* Task instructions
In the records below, the line with "mem_Read_empty n m" opens the range and the line with "let '(n, m)" closes it; print that range exactly and nothing else.

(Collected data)
......

(* ===== verification/PeekRing.v ===== *)
(** * The read buffer of the relay client ([PeekableRing] of mintox/tcp_client.go)

    A memory buffer read through a [bufio.Reader], so that the client can look
    at the length of a packet before it takes the packet out.  The memory
    buffer is third-party code, an interface with laws; [bufio] is modelled
    here.  The lemmas give [Peek] and [Read] as functions of the bytes that are
    buffered in either place. *)

From S2P Require Import Prelude GoIO.
Local Open Scope Z_scope.

(** ** The memory buffer *)

Class MemBuffer := {
  membuf : Type;
  mem_New : Z → membuf;                                     (* buffer.New(n) *)
  mem_Len : membuf → Z;
  mem_Cap : membuf → Z;
  mem_Write : bytes → membuf → Z * membuf;                  (* the count *)
  mem_Read : nat → membuf → bytes * option io_err * membuf  (* into that much room *)
}.

(** A read of an empty buffer is at the end of the file; other reads give as
    much as there is and as there is room for. *)
Class MemBufferLaws (M : MemBuffer) := {
  mem_contents : membuf → bytes;
  mem_New_contents n : mem_contents (mem_New n) = [] ∧ mem_Cap (mem_New n) = n;
  mem_Len_contents m : mem_Len m = zlen (mem_contents m);
  mem_Write_fits b m : zlen (mem_contents m) + zlen b ≤ mem_Cap m →
    ∃ m', mem_Write b m = (zlen b, m') ∧ mem_contents m' = mem_contents m ++ b ∧
      mem_Cap m' = mem_Cap m;
  mem_Read_some n m : mem_contents m ≠ [] →
    ∃ m', mem_Read (S n) m = (take (S n) (mem_contents m), None, m') ∧
      mem_contents m' = drop (S n) (mem_contents m) ∧ mem_Cap m' = mem_Cap m;
  mem_Read_empty n m : mem_contents m = [] → mem_Read (S n) m = ([], Some EOF, m)
}.

(** ** [bufio.Reader] over it *)

Inductive peek_err : Type := PeekEOF | ErrBufferFull | PeekOther (e : io_err).

Section Defs.
Context `{MemBuffer}.

(** [rd_buf] is [b.buf[b.r:b.w]]; [fill] moves it to the front, so only its
    length matters. *)
Record PeekableRing := mkRing {
  rd_buf : bytes;
  rd_err : option io_err;
  buf_ : membuf
}.

Definition defaultBufSize : nat := 4096.
Definition maxConsecutiveEmptyReads : nat := 100.
Definition ErrNoProgress : io_err := ErrOther 1.

(** [bufio.NewReader] of a [bufio.Reader] of that size is the same reader. *)
Definition NewPeekableRing : PeekableRing := mkRing [] None (mem_New (1024 * 1024)).

Definition ring_write (p : bytes) (b : PeekableRing) : Z * PeekableRing :=
  let '(n, m) := mem_Write p (buf_ b) in (n, mkRing (rd_buf b) (rd_err b) m).

Definition ring_len (b : PeekableRing) : Z := zlen (rd_buf b) + mem_Len (buf_ b).
Definition ring_cap (b : PeekableRing) : Z := Z.of_nat defaultBufSize + mem_Cap (buf_ b).

(** [readErr] returns the error and clears it. *)
Definition readErr (b : PeekableRing) : option io_err * PeekableRing :=
  (rd_err b, mkRing (rd_buf b) None (buf_ b)).

Fixpoint fill_loop (i : nat) (b : PeekableRing) : PeekableRing :=
  match i with
  | O => mkRing (rd_buf b) (Some ErrNoProgress) (buf_ b)
  | S i =>
      let '(p, err, m) := mem_Read (defaultBufSize - length (rd_buf b)) (buf_ b) in
      let b' := mkRing (rd_buf b ++ p) err m in
      match err with
      | Some _ => b'
      | None => if bool_decide (p ≠ []) then b' else fill_loop i b'
      end
  end.

Definition fill : PeekableRing → PeekableRing := fill_loop maxConsecutiveEmptyReads.

(** The loop of [Peek]: a turn adds a byte or sets the error. *)
Fixpoint peek_loop (fuel n : nat) (b : PeekableRing) : PeekableRing :=
  match fuel with
  | O => b
  | S fuel =>
      if bool_decide (length (rd_buf b) < n)%nat && bool_decide (length (rd_buf b) < defaultBufSize)%nat
         && bool_decide (rd_err b = None)
      then peek_loop fuel n (fill b) else b
  end.

Definition to_peek_err (e : option io_err) : peek_err :=
  match e with None => ErrBufferFull | Some EOF => PeekEOF | Some e => PeekOther e end.

Definition Peek (n : nat) (b : PeekableRing) : (peek_err + bytes) * PeekableRing :=
  let b1 := peek_loop (S (S defaultBufSize)) n b in
  if bool_decide (defaultBufSize < n)%nat then (inl ErrBufferFull, b1)
  else if bool_decide (length (rd_buf b1) < n)%nat then
    let '(err, b2) := readErr b1 in (inl (to_peek_err err), b2)
  else (inr (take n (rd_buf b1)), b1).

......

* Response box
  mem_Read_empty n m : mem_contents m = [] → mem_Read (S n) m = ([], Some EOF, m)
}.

(** ** [bufio.Reader] over it *)

Inductive peek_err : Type := PeekEOF | ErrBufferFull | PeekOther (e : io_err).

Section Defs.
Context `{MemBuffer}.

(** [rd_buf] is [b.buf[b.r:b.w]]; [fill] moves it to the front, so only its
    length matters. *)
Record PeekableRing := mkRing {
  rd_buf : bytes;
  rd_err : option io_err;
  buf_ : membuf
}.

Definition defaultBufSize : nat := 4096.
Definition maxConsecutiveEmptyReads : nat := 100.
Definition ErrNoProgress : io_err := ErrOther 1.

(** [bufio.NewReader] of a [bufio.Reader] of that size is the same reader. *)
Definition NewPeekableRing : PeekableRing := mkRing [] None (mem_New (1024 * 1024)).

Definition ring_write (p : bytes) (b : PeekableRing) : Z * PeekableRing :=
  let '(n, m) := mem_Write p (buf_ b) in (n, mkRing (rd_buf b) (rd_err b) m).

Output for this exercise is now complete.